The code in the question looks like it's for 32-bit Linux using the int $0x80 ABI with args in EBX, ECX, EDX.

x86-64 code on MacOS uses the syscall instruction, with arg-passing and return value similar to what's documented in the x86-64 System V ABI for Linux. It's completely different from int $0x80, the only similarity being that the call number is passed in EAX/RAX. But the call numbers are different: https://sigsegv.pl/osx-bsd-syscalls/ ORed with 0x2000000.

Args go in the same registers as for function calls. (except R10 instead of RCX.)

See also basic assembly not working on Mac (x86_64+Lion)? and How to get this simple assembly to run?

---

I think this is a lot neater and more intuitive version of what was suggested in another answer.

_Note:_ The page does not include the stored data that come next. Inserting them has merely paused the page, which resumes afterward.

(* ===== verification/LegacyProgram.v ===== *)
(** The previous generation of the service (internal/service, pkg/oauth) as programs over their
    collaborators: the values of internal/entity, the interfaces of
    internal/service/dependencies, and finite interaction trees whose events are the calls made
    through them. Nothing starts these services any more, but they are still built. *)
From S2P Require Import Prelude GoLib Server.
#[local] Open Scope string_scope.
#[local] Open Scope Z_scope.
#[local] Open Scope list_scope.

(** ** Errors

    The values of internal/entity/fail and of the common module that the services name, and the
    errors of collaborators. *)
Inductive Fail :=
| GrpcUnknown | GrpcInvalidCredentials | GrpcProfileNotActivated | GrpcProfileIsBlocked
| GrpcInvalidCode | GrpcEmailRequired | GrpcReauthentication | GrpcAccountDeleting
| GrpcDeletionExpired | GrpcUserNotFound | GrpcFewSignInMethods
| GrpcInvalidBody | GrpcNotFound
| GrpcUnableCreateProfile | GrpcInvalidActivationCode | GrpcActivationLinkNotFound
| GrpcAccountOccupied | GrpcInvalidRefreshToken | GrpcDeletionNotFound
| GrpcInvalidResetPasswordCode | GrpcUsernameOccupied
| GrpcConflict (type msg : string)       (* fail.CreateGrpcConflict *)
| StatusError (c : code) (msg : string)  (* status.Error *)
| Plain (msg : string)                   (* errors.New *)
| FirebaseInvalidCredentials             (* firebase.ErrInvalidCredentials *)
| OtherFail (n : nat).
#[export] Instance Fail_eq_dec : EqDecision Fail.
Proof. solve_decision. Defined.

(** [status.Code]; the codes behind the constructors of the common module are its own. *)
Class StatusCodes : Type := { status_Code : Fail -> option code }.
Class StatusLaws `{StatusCodes} : Prop := {
  status_error : forall c msg, status_Code (StatusError c msg) = Some c;
  status_plain : forall msg, status_Code (Plain msg) = None;
}.

(** A value and an error of which one counts. *)
Definition outcome (A : Type) : Type := (Fail + A)%type.

(** ** Values (internal/entity, api/mq) *)
Record OAuthEntity := { GoogleId : option string; VkId : option Z }.
Record AuthInfoEntity := {
  Id : uuid;
  Email : string;
  Username : option string;
  PasswordHash : string;
  Role : string;
  RegistrationTimestamp : time;
  IsActivated : bool;
  IsBlocked : bool;
  DeletionTimestamp : option time;
  DeleteSharedData : bool;
  OAuth : OAuthEntity;
}.
Record SignUpCredentials := { su_Id : option uuid; su_Email : string; su_Password : string }.
Record CredentialsHash := { ch_Id : option uuid; ch_Email : string; ch_PasswordHash : option string }.
Record SignInCredentials := { si_Email : option string; si_Username : option string; si_Password : string }.
Record OAuthCredentials := { oa_Code : string; oa_State : string }.
Record UserIdentifiers := { ui_UserId : option uuid; ui_Email : option string; ui_Username : option string }.
Record DeleteProfileRequest := { dr_UserId : uuid; dr_WithSharedData : bool; dr_Timestamp : time }.
Record EmailBinding := {
  eb_UserId : uuid;
  eb_Purpose : string;
  eb_Stage : string;
  eb_OldEmail : string;
  eb_Email : string;
  eb_Token : string;
  eb_LinkPattern : string;
  eb_PasswordHash : option string;
  eb_ExpiresAt : time;
}.
Record EmailConfirmation := { cn_Purpose : string; cn_Status : string }.
Record MessageData := { md_Id : uuid; md_Exchange : string; md_Type : string; md_Body : bytes }.
Record Reauthentication := {
  re_Method : string;
  re_Password : string;
  re_IdToken : string;
  re_Code : string;
  re_State : string;
}.
Record ClientData := { cd_Ip : string; cd_UserAgent : string }.
Record SessionInput := {
  sn_UserId : uuid;
  sn_RefreshToken : string;
  sn_Ip : string;
  sn_UserAgent : string;
  sn_ExpiresAt : time;
}.
Record SessionRawInfo := {
  sw_SessionId : Z;
  sw_UserId : uuid;
  sw_Ip : string;
  sw_UserAgent : string;
  sw_AccessTime : time;
}.
Record SessionClient := { sc_Name : string; sc_Platform : string; sc_Type : string }.
Record SessionInfoEntity := {
  ss_Client : SessionClient;
  ss_SessionId : Z;
  ss_UserId : uuid;
  ss_Ip : string;
  ss_AccessPoint : string;
  ss_Mobile : bool;
  ss_AccessTime : time;
  ss_Location : string;
}.
Record TokensEntity := {
  tk_SessionId : Z;
  tk_DeleteSharedData : bool;
  tk_ProfileId : uuid;
  tk_AccessToken : string;
  tk_RefreshToken : string;
  tk_ExpirationTimestamp : time;
  tk_DeletionTimestamp : option time;
}.
(** access.Payload of the common module *)
Record AccessPayload := {
  py_UserId : uuid;
  py_Email : string;
  py_Username : option string;
  py_Role : string;
  py_SubscriptionPlan : string;
  py_Deleted : bool;
}.
Record FirebaseProfile := { fp_Id : string; fp_CreationTimestamp : time }.

Record EmailDelivery := {
  ed_UserId : uuid;
  ed_Email : string;
  ed_Token : string;
  ed_LinkPattern : string;
  ed_Purpose : string;
  ed_Stage : string;
}.
(** mail.Payload of the common module *)
Record MailPayload := { mp_To : string; mp_Subject : string; mp_Body : string }.

(** The mails of internal/service/mail that the services send in the background. *)
Inductive LegacyMail :=
| NewLoginMail (user : uuid) (email : string) (client : ClientData) (at_time : time)
| ResetPasswordMail (user : uuid) (email code pattern : string)
| PasswordChangedMail (user : uuid) (email : string)
| UsernameChangedMail (user : uuid) (email username : string)
| DeletionRequestMail (user : uuid) (email : string) (deadline : time) (shared : bool)
| ProfileDeletedMail (user : uuid) (email : string).

(** What [go] starts. *)
Inductive task :=
| PublishTask (m : MessageData)
| MailTask (m : LegacyMail)
| DeleteOutdatedSessionsTask (user : uuid) (threshold : Z)
| ConnectImportedTask (user : uuid) (firebase : string) (created : time)
| ConnectFirebaseTask (user : uuid) (email : string).

(** ** Events: the calls of Data, MessageQueue and the other collaborators, with their answers *)
Inductive event : Type -> Type :=
| CreateOAuthState (provider redirect binding : string) : event (outcome string)
| ConsumeOAuthState (provider state redirect binding : string) : event (outcome unit)
| ConsumeReauthentication (user : uuid) (token : string) : event (outcome unit)
| CleanupAuthWorkflows : event (outcome unit)
| StartEmailBinding (b : EmailBinding) : event (outcome unit)
| ConfirmEmailBinding (token pattern : string) : event (outcome EmailConfirmation)
| DeliverEmail : event (outcome bool)    (* with SendEmailBinding as the callback *)
| GetPasswordResetUser (code : string) : event (outcome uuid)
| CreateUser (c : CredentialsHash) (activation : option string) (o : OAuthEntity) :
    event (outcome (uuid * MessageData))
| GetAuthInfoById (user : uuid) : event (outcome AuthInfoEntity)
| GetAuthInfoByEmail (email : string) : event (outcome AuthInfoEntity)
| GetAuthInfoByIdentifiers (i : UserIdentifiers) : event (outcome AuthInfoEntity)
| GetAuthInfoByUsername (username : string) : event (outcome AuthInfoEntity)
| GetAuthInfoByRefreshToken (token : string) : event (outcome AuthInfoEntity)
| GetAuthInfoByGoogleId (id : string) : event (outcome AuthInfoEntity)
| GetAuthInfoByVkId (id : Z) : event (outcome AuthInfoEntity)
| SetPasswordHash (user : uuid) (hash : string) : event (outcome unit)
| ActivateProfile (user : uuid) (code : string) : event (outcome unit)
| StoreSession (s : SessionInput) : event (outcome Z)
| ListSessions (user : uuid) : event (outcome (list SessionRawInfo))
| UpdateSession (s : SessionInput) (old : string) : event (outcome Z)
| DeleteSession (token : string) : event (outcome unit)
| DeleteSessions (user : uuid) (ids : list Z) : event (outcome unit)
| DeleteAllSessions (user : uuid) : event (outcome unit)
| DeleteOutdatedSessions (user : uuid) (threshold : Z) : event unit
| ConnectGoogle (user : uuid) (id : string) : event (outcome bool)
| DeleteGoogleConnection (user : uuid) : event (outcome unit)
| ConnectVk (user : uuid) (id : Z) : event (outcome bool)
| DeleteVkConnection (user : uuid) : event (outcome unit)
| IsFirebaseProfileConnected (id : string) : event bool
| ConnectFirebase (user : uuid) (id : string) (created : time) : event (outcome MessageData)
| GetProfilesToDelete : event (list DeleteProfileRequest)
| RequestDeleteProfile (user : uuid) (shared : bool) : event (outcome DeleteProfileRequest)
| UpdateProfileDeletion (user : uuid) (shared : bool) : event (outcome DeleteProfileRequest)
| CancelProfileDeletion (user : uuid) : event (outcome unit)
| DeleteUser (user : uuid) (shared : bool) : event (outcome (option MessageData))
| GetUsernames (users : list uuid) : event (outcome (list (uuid * string)))
| StoreUsername (user : uuid) (name : string) : event (outcome string)
| CreatePasswordResetRequest (user : uuid) (expires : time) : event (outcome uuid)
| ResetPassword (user : uuid) (code hash : string) : event (outcome unit)
| PublishProfilesMessage (m : MessageData) : event (outcome unit)
| SendMail (m : LegacyMail) : event unit
| HashPassword (password : string) : event (outcome string)
| ValidatePassword_ (password hash : string) : event bool
| CreateAccessToken (p : AccessPayload) (ttl : duration) : event (outcome string)
| CreateRefreshToken : event string
| CurrentSubscription (user : uuid) : event (option string)
| FirebaseSignIn (email password : string) : event (outcome string)
| FirebaseGetProfile (id : string) : event (outcome FirebaseProfile)
| FirebaseGetProfileByEmail (email : string) : event (outcome FirebaseProfile)
| GetLocation (ip : string) : event string
(* mail.Sender and amqp.Publisher of the libraries *)
| SmtpSend (p : MailPayload) (attempts : Z) : event (outcome unit)
| AmqpPublish (exchange app : string) (m : MessageData) : event (outcome unit)
| RandomDigits (n : nat) : event string
| TimeNow : event time
(* golang.org/x/oauth2: the response's status of a RetrieveError, or an access token *)
| OAuth2Exchange (redirect code : string) : event (option Z + string)
(* one HTTP request: status and body, the body unless reading it fails *)
| HttpGet (url : string) (bearer : option string) : event (option (Z * option bytes))
| Spawn (t : task) : event unit.

(** ** Programs

    A [tree E A] calls events of [E] and ends with an [A]; a [prog] calls the collaborators of the
    services. *)
Inductive tree (E : Type -> Type) (A : Type) : Type :=
| Done (a : A)
| Call {X : Type} (e : E X) (k : X -> tree E A).
Arguments Done {E A} a.
Arguments Call {E A X} e k.
Abbreviation prog := (tree event).

Section Trees.
Context {E : Type -> Type}.

Fixpoint bindP {A B} (p : tree E A) (k : A -> tree E B) : tree E B :=
  match p with Done a => k a | Call e c => Call e (fun x => bindP (c x) k) end.
Definition call {X} (e : E X) : tree E X := Call e Done.
Definition okP {A} (a : A) : tree E (outcome A) := Done (inr a).
Definition errP {A} (e : Fail) : tree E (outcome A) := Done (inl e).
(** [x, err := p; if err != nil { return err }] *)
Definition checkP {A B} (p : tree E (outcome A)) (k : A -> tree E (outcome B))
    : tree E (outcome B) :=
  bindP p (fun r => match r with inl e => errP e | inr a => k a end).

(** The program run against collaborators with a state of their own. *)
Fixpoint runP {S A} (h : forall X, E X -> S -> X * S) (p : tree E A) (s : S) : A * S :=
  match p with
  | Done a => (a, s)
  | Call e k => let '(x, s') := h _ e s in runP h (k x) s'
  end.

(** ** What holds of every run

    A log entry is a call with its answer; [wlp p log Q]: whatever the collaborators answer, the
    result of [p] and the calls made, after those of [log], satisfy [Q]. *)
Inductive entry_of :=
| Entry {X : Type} (e : E X) (x : X).
Fixpoint wlp {A} (p : tree E A) (log : list entry_of) (Q : list entry_of -> A -> Prop) : Prop :=
  match p with
  | Done a => Q log a
  | Call e k => forall x, wlp (k x) (log ++ [Entry e x]) Q
  end.
Definition always {A} (p : tree E A) (Q : list entry_of -> A -> Prop) : Prop := wlp p [] Q.

Lemma wlp_mono {A} (p : tree E A) log (Q Q' : list entry_of -> A -> Prop) :
  wlp p log Q -> (forall l a, Q l a -> Q' l a) -> wlp p log Q'.
Proof. revert log. induction p as [a|X e k IH]; simpl; intros log Hp HQ; eauto. Qed.

Lemma wlp_bind {A B} (p : tree E A) (k : A -> tree E B) log Q :
  wlp p log (fun l a => wlp (k a) l Q) -> wlp (bindP p k) log Q.
Proof. revert log. induction p as [a|X e c IH]; simpl; eauto. Qed.

Lemma wlp_check {A B} (p : tree E (outcome A)) (k : A -> tree E (outcome B)) log Q :
  wlp p log (fun l r => match r with inl e => Q l (inl e) | inr a => wlp (k a) l Q end) ->
  wlp (checkP p k) log Q.
Proof. intros Hp. apply wlp_bind. eapply wlp_mono; [exact Hp|]. by intros l [e|a]. Qed.

(** The log of a run only grows. *)
Lemma wlp_grows {A} (p : tree E A) log : wlp p log (fun l _ => exists tail, l = log ++ tail).
Proof.
  revert log. induction p as [a|X e k IH]; simpl; intros log; [exists []; by rewrite app_nil_r|].
  intros x. eapply wlp_mono; [apply IH|]. intros l _ [tail ->]. exists ([Entry e x] ++ tail).
  by rewrite app_assoc.
Qed.

Lemma wlp_and {A} (p : tree E A) log (Q Q' : list entry_of -> A -> Prop) :
  wlp p log Q -> wlp p log Q' -> wlp p log (fun l a => Q l a /\ Q' l a).
Proof. revert log. induction p as [a|X e k IH]; simpl; eauto. Qed.

Lemma wlp_shift {A} (p : tree E A) log1 log2 Q :
  wlp p log2 (fun l a => Q (log1 ++ l) a) -> wlp p (log1 ++ log2) Q.
Proof.
  revert log2. induction p as [a|X e k IH]; simpl; intros log2 Hp; [done|].
  intros x. rewrite <- app_assoc. apply IH, Hp.
Qed.

(** What always holds of a program is used where another calls it. *)
Lemma wlp_always {A} (p : tree E A) log (Q Q' : list entry_of -> A -> Prop) :
  always p Q -> (forall tail a, Q tail a -> Q' (log ++ tail) a) -> wlp p log Q'.
Proof.
  intros Hp HQ. rewrite <- (app_nil_r log). apply wlp_shift.
  eapply wlp_mono; [exact Hp|]. eauto.
Qed.

(** [wlp] speaks of the runs against any collaborators. *)
Fixpoint logP {S A} (h : forall X, E X -> S -> X * S) (p : tree E A) (s : S) : list entry_of :=
  match p with
  | Done _ => []
  | Call e k => let '(x, s') := h _ e s in Entry e x :: logP h (k x) s'
  end.
Lemma wlp_run {S A} (h : forall X, E X -> S -> X * S) (p : tree E A) s log Q :
  wlp p log Q -> Q (log ++ logP h p s) (runP h p s).1.
Proof.
  revert s log. induction p as [a|X e k IH]; simpl; intros s log Hp; [by rewrite app_nil_r|].
  destruct (h X e s) as [x s']. specialize (IH x s' (log ++ [Entry e x])).
  rewrite <- app_assoc in IH. by apply IH.
Qed.

End Trees.
Arguments entry_of E : clear implicits.
Abbreviation entry := (entry_of event).

Declare Scope legacy_scope.
Delimit Scope legacy_scope with legacy.
Notation "x <~ p ;; k" := (bindP p (fun x => k))
  (at level 100, p at next level, right associativity) : legacy_scope.
Notation "x <<- p ;; k" := (checkP p (fun x => k))
  (at level 100, p at next level, right associativity) : legacy_scope.

(** [legacy] runs through a program: every answer, every branch. *)
Ltac legacy_branch x :=
  lazymatch type of x with
  | outcome _ => destruct x as [?|?]
  | (_ + _)%type => destruct x as [?|?]
  | _ => destruct x eqn:?
  end.
Ltac legacy_step :=
  lazymatch goal with
  | |- forall _, _ => intros ?
  | |- wlp (bindP _ _) _ _ => apply wlp_bind
  | |- wlp (checkP _ _) _ _ => apply wlp_check
  | |- wlp (match ?x with _ => _ end) _ _ => legacy_branch x
  | |- match ?x with _ => _ end => legacy_branch x
  | |- wlp _ _ _ => progress cbn
  end; cbn beta iota.
Ltac legacy := repeat legacy_step.
(** [in_log] finds a call among those of a concrete log. *)
Ltac find_entry := first [left; reflexivity | right; find_entry].
Ltac in_log := simpl; find_entry.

OS X uses start, not _start, for the process entry point.

.data
str:
  .ascii "Hello world!\n"
  len = . - str                  # length = start - end.   . = current position

.text
.globl start
start:
    movl   $0x2000004, %eax
    movl   $1, %edi
    leaq   str(%rip), %rsi  
    movq   $len, %rdx          
    syscall                       # write(1, str, len)

    movl   $0x2000001, %eax 
    movl   $0, %edi
    syscall                       # _exit(0)

Normally you'd omit the operand-size suffix when a register implies it. And use xor %edi,%edi to zero RDI.

And use mov $len, %edx because you know the size is smaller than 4GB so a more efficient 32-bit zero-extended mov-immediate will work, like you're doing to set RAX to the call number.

Notice the use of a RIP-relative LEA to get the address of static data into a register. x86-64 code on MacOS can't use 32-bit absolute addressing because the base address where your executable will be mapped is above 2^32.

There are no relocation types for 32-bit absolute addresses so you can't use them. (And you want RIP-relative, not 64-bit absolute, even though that's also supported.)

Answer 5

To assemble and link the code in @NoOffenceIntended's answer on MacOS 10.15, the following changes need to be made:

Change .global _start to .global main, and _start: to main:

To assemble and link the code use:

as -arch x86_64 -o hello.o hello.asm
ld -arch x86_64 -o hello hello.o -lSystem

This is assuming that "Apple clang version 12.0.0" of "as" is being used and the corresponding "ld" is used.